Unlike Canis Minor, Cancer contains numerous interesting objects. At the centre of the Y, just visible to the naked eye is M44 or “Praesepe”. Second only to the Pleiades in brightness, this cluster has been known since ancient times. Other names include the Manger, the Little Cloud and the beautifully descriptive Beehive. Unlike the Greeks, the Chinese associated the area with death, as their name for the cluster can be translated as ‘the exhalation of piled up corpses’, perhaps likening the dusting of stars to sparks from a funeral pyre? It is at a distance of 525 light years (slightly further than the Pleiades) and has about 400 members in a region 15 light years across. It is better seen in binoculars than telescopes, as the wide angle views seen in the former can take in the entire cluster.

About 8 degrees south of M44 and west of Acubens (Alpha Cancri) lies another interesting object, the open cluster M67. This is just visible to the naked eye from dark skies. In binoculars it is an attractive, very rich cluster of faint stars. What makes this object remarkable is its extreme age. Astronomers assume stars in an open cluster are born out of the same cloud of material and hence the same age. Usually as a cluster ages its members are scattered by interactions with non-cluster stars, the group losing its compact identity as a result. M67, at a distance of 2,700 light years, and therefore being so far away from the main plane of the galaxy, has avoided this disruption and preserved its structure. Judging from the number of stars which have evolved into their ’red giant’ stage, we think it is between 5-10 billion years old: an OAP compared with the 20 million year old Pleiades. As far as open clusters go, only NGC 188 in Cepheus is known to be older.

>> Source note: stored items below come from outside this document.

Lemma VoteInbound_executes_once_witness :
  let '(out, w') := VoteInbound (at_height 20) "val1" deposit net in
  out = Ok tt ∧ books w' = books net ∧ ballots_inv (uv w').
Proof.
  pose proof (VoteInbound_executes_once (at_height 20) "val1" deposit net 20
    (net_validators_ok 20 ltac:(done)) net_ballots_ok) as H. cbv zeta in H.
  destruct (VoteInbound _ _ _ _) as [out w']. replace (chain_open _ _) with true in H by computed.
  replace (UniversalTxs (ux net) !! _) with (@None UniversalTx) in H by computed.
  destruct (aye _ _ _) as [p|] eqn:Hp in H; vm_compute in Hp; [|done]. injection Hp as <-.
  destruct H as (w1 & Hb & Hi & _ & Hd). cbn [phase] in Hd. rewrite decide_True in Hd by done.
  destruct Hd as [Hout ->]. split; [exact Hout|]. split; [exact Hb|exact Hi].
Defined.

(** A deposit of a type that no executor handles. *)
Definition odd_deposit : Inbound := deposit <| InTxType := RESCUE_FUNDS |>.
Lemma unsupported_inbound_never_lands_witness :
  let w' := (VoteInbound (at_height 20) "val1" odd_deposit net).2 in
  VoteInbound (at_height 20) "val1" odd_deposit net = (Ok tt, w') ∧ UniversalTxs (ux w') = UniversalTxs (ux net).
Proof.
  intros w'. assert (VoteInbound (at_height 20) "val1" odd_deposit net = (Ok tt, w')) as Hr by ran.
  split; [exact Hr|].
  apply (unsupported_inbound_never_lands (at_height 20) "val1" odd_deposit net w' tt); [auto|computed|exact Hr].
Defined.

There is a total eclipse of the Moon on Thursday 21st February, the first since 3rd March last year. This starts at 00.35am and lasts till 06.17am, though the full shadow is only visible between 3 and 4 am. As discussed last year, the darkness of an eclipse can vary tremendously, from an almost invisible grey/back to an intense reddish or coppery hue.

Both Venus and Mars are past their best, though still very obvious. Venus is still brilliant in the morning. Mars reaches its highest point in the sky due south in the evening sky, in the constellation of Taurus. It is rapidly moving away from earth. Saturn meanwhile is at opposition in Leo on the 24th February (the opposite part of the sky to the Sun) and therefore at its best. Note the colour difference between the slightly yellowish Saturn and the marginally brighter but white Regulus (alpha Leonis). The other bright gas giant, Jupiter, is low down in the southeast just before dawn, making it very difficult to see from the northern latitude of Inverness.

So an interesting month with something for everybody in the February sky!